Don't use them – unless you work at CBS and someone has a gun to your head, then definitely, against your better judgement, convert what should be a bar chart into a pie chart!

Pie charts are a poor visualization choice because humans are not great at internalizing the different sections of a pie chart – unless the differences are dramatic.

Technically speaking: Comparison by angle is significantly more difficult than by length.

Follow me on LinkedIn, for gems like this one: Eat Pies, Don't Share Them!

People often say:

Well, if I have two numbers, say New and Returning Visitors, I can use a pie chart.

Yes. But, way waste time making a visual?

On the slide, in font size 120, just say 62% and 38%. That'll be way more effective. :)


Six-way Venn Diagram

Long-time readers will know that I adore Venn diagrams. They can be a simple way to communicate relationships.

But, honestly, what's going on above! [Source.]

With sincerity, A LOT OF hard work, smart work, went into the above visualization. And, I further postulate that the person who made it probably gets what's going on in the six-way Venn diagram. Unfortunately, it is very inaccessible to most humans. I postulate, even if we are in the gene sequencing community.

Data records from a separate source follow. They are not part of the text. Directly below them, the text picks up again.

(** A completed agent closes the run, verified where the task asks for it. *)
Lemma complete_run_spec (initial : RunRecord) (policy : AgentPolicy) (past : list string) (agent : string) (record : RunRecord) (t : Turn) (o : AgentOutcome) :
  oc_result o = out_completed -> logs (Ran initial policy past agent record o) (complete_run env cfg run_id agent record t o) (Closed cfg).
Proof.
  intros Ho. set (ran := Ran initial policy past agent record o).
  assert (HE : forall e l, ran l -> Closed cfg (Err e) l) by (intros e l [? _]; by apply open_closed).
  assert (HF : forall reason message code, logs ran (fail_with env run_id agent reason message code t) (Closed cfg)).
  { intros ???. eapply logs_weaken; [apply fail_with_closes|by intros l [? _]|done]. }
  assert (HN : forall verification P, (forall l, P l -> ran l /\ exists ctx before between, l = before ++ Returned agent o :: between /\
      Launched agent record ctx ∈ before /\ outcomes between = [] /\ if truthy (rec_verify record)
      then exists v process, verification = Some v /\ Verified (rec_verify record) process v ∈ between /\ reports cfg v process else verification = None) ->
    logs P (now ← with_env (ev_now env);
      end_run env run_id run_completed (end_patch run_completed agent t None (oc_exitCode o) None (Some (finalizeResult cfg o verification now)))) (Closed cfg)).
  { intros v P HP. apply logs_silent_bind; [apply _| |intros e l Hl; by apply HE, HP]. intros now.
    eapply logs_weaken; [apply (end_run_closes run_completed _ P)|intros l Hl; by split; [apply HP|]|done]; [done|by left|].
    intros l Hl _. destruct (HP l Hl) as [(_ & _ & _ & Hla & _) (ctx & before & between & -> & Hi & Ho' & Hv)].
    exists agent, record, ctx, o, before, between, v. rewrite Hla, last_snoc. do 6 (split; [done|]). split; [apply finalize_recorded|done]. }
  unfold complete_run. destruct (truthy (rec_verify record)) eqn:Et; cbn [negb].
  2:{ apply HN. intros l Hl. split; [done|]. destruct Hl as (_ & _ & _ & _ & ctx & before & between & ? & ? & ?). by exists ctx, before, between. }
  eapply logs_bind; [apply preflight_quiet, stable_ran| |done]. intros [x|code]; [|apply HF].
  set (ver v l := ran l /\ exists ctx before between process, l = before ++ Returned agent o :: between /\ Launched agent record ctx ∈ before /\ outcomes between = [] /\
    Verified (rec_verify record) process v ∈ between /\ reports cfg v process).
  assert (HS : forall v, stable (ver v)).
  { intros v l a Ha [H1 (ctx & before & between & p & -> & H2 & H3 & H4 & H5)]. split; [by apply stable_ran|]. exists ctx, before, (between ++ [a]), p.
    split; [by rewrite <- app_assoc|]. split; [done|]. split; [by rewrite outcomes_quiet|]. split; [set_solver|done]. }
  apply (logs_bind _ _ (fun r l => match r with Ok (Some v) => ver v l | _ => ran l end)).
  { intros w Hw. pose proof (verifier_quiet env cfg (rec_verify record) (rec_workspace_path record) _ (stable_ran initial policy past agent record o) w Hw) as HR.
    pose proof (verifier_logged env cfg (rec_verify record) (rec_workspace_path record) (wd_acts w) w) as HV.
    assert (HO : outcomes (wd_acts (snd (runVerifier env cfg (rec_verify record) (rec_workspace_path record) w))) = outcomes (wd_acts w)).
    { apply (verifier_quiet env cfg (rec_verify record) (rec_workspace_path record) (fun l => outcomes l = outcomes (wd_acts w))); [|done].
      intros l a Ha. by rewrite outcomes_quiet. }
    destruct (runVerifier _ _ _ _ w) as [[[v|]|e] w']; cbn in *; [|done..]. split; [done|].
    destruct (HV (ex_intro _ [] (eq_sym (app_nil_r _))) v eq_refl) as (p & mid & Hl & Hr). destruct Hw as (_ & _ & _ & _ & ctx & before & between & Hb & Hi & Ho').
    exists ctx, before, (between ++ mid ++ [Verified (rec_verify record) p v]), p. split; [by rewrite Hl, Hb, <- app_assoc|]. split; [done|].
    split; [|split; [set_solver|done]]. rewrite outcomes_app, Ho'. cbn. assert (Hq : outcomes (wd_acts w') = outcomes (wd_acts w)) by apply HO.
    rewrite Hl, outcomes_app in Hq. by apply (app_inv_head (outcomes (wd_acts w))); rewrite app_nil_r. }
  2:{ intros e l Hl. by apply HE. }
  intros v. apply (logs_bind _ _ (fun r l => match v, r with Some v, Ok true => ver v l | _, _ => ran l end)).
  - destruct v as [v|]; [|by apply logs_ret]. eapply logs_weaken; [apply appended_spec|intros l H; exact H|]. intros [[]|e] l; [|by intros [? _]..].
    intros (l0 & H0 & ->). by apply HS.
  - intros [|]; destruct v as [v|]; try apply HF. apply HN. intros l [Hl (ctx & before & between & p & ? & ? & ? & ? & ?)]. split; [done|].
    exists ctx, before, between. naive_solver.
  - intros e l. destruct v; intros Hl; by apply HE.
Qed.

I also do not doubt that after a 40-minute explanation unpacking the data, perhaps the rest of us will get some of the visual. But, then, what's the point of a visual?

Don't make things more complicated than they need to be.

The visualization is not a path to your next job promotion. The visualization is not an ideal mechanism to express cleverness via complexity. The objective is to get to an insight efficiently, with the end goal of influencing a meaningful business action.

Special note for my peer Data Viz Nerds: Many Venn diagrams are actually Euler diagrams.

The difference between the two: Unlike Venn diagrams, which show all possible relations between different sets, the Euler diagram shows only relevant relationships.

If that feels confusing, take one look at the Euler showing relationships between different solar system objects, and you'll get it instantly!


Military Budgets China Russia UK India Saudi Arabia US

If you want to spot a hidden agenda, start by looking at the x, y, z axes.

Do that above.

China looks scary above.

Less so after you realize the highest point in China is well below the lowest U.S. point – ever.

Never manipulate the x, y, z axes. And, if you do, call attention to it!

You've seen exaggerated differences in lines/bars by manipulating the y-axis. You've seen trends made to look worse or better by manipulating the x-axis. Try not to be that person.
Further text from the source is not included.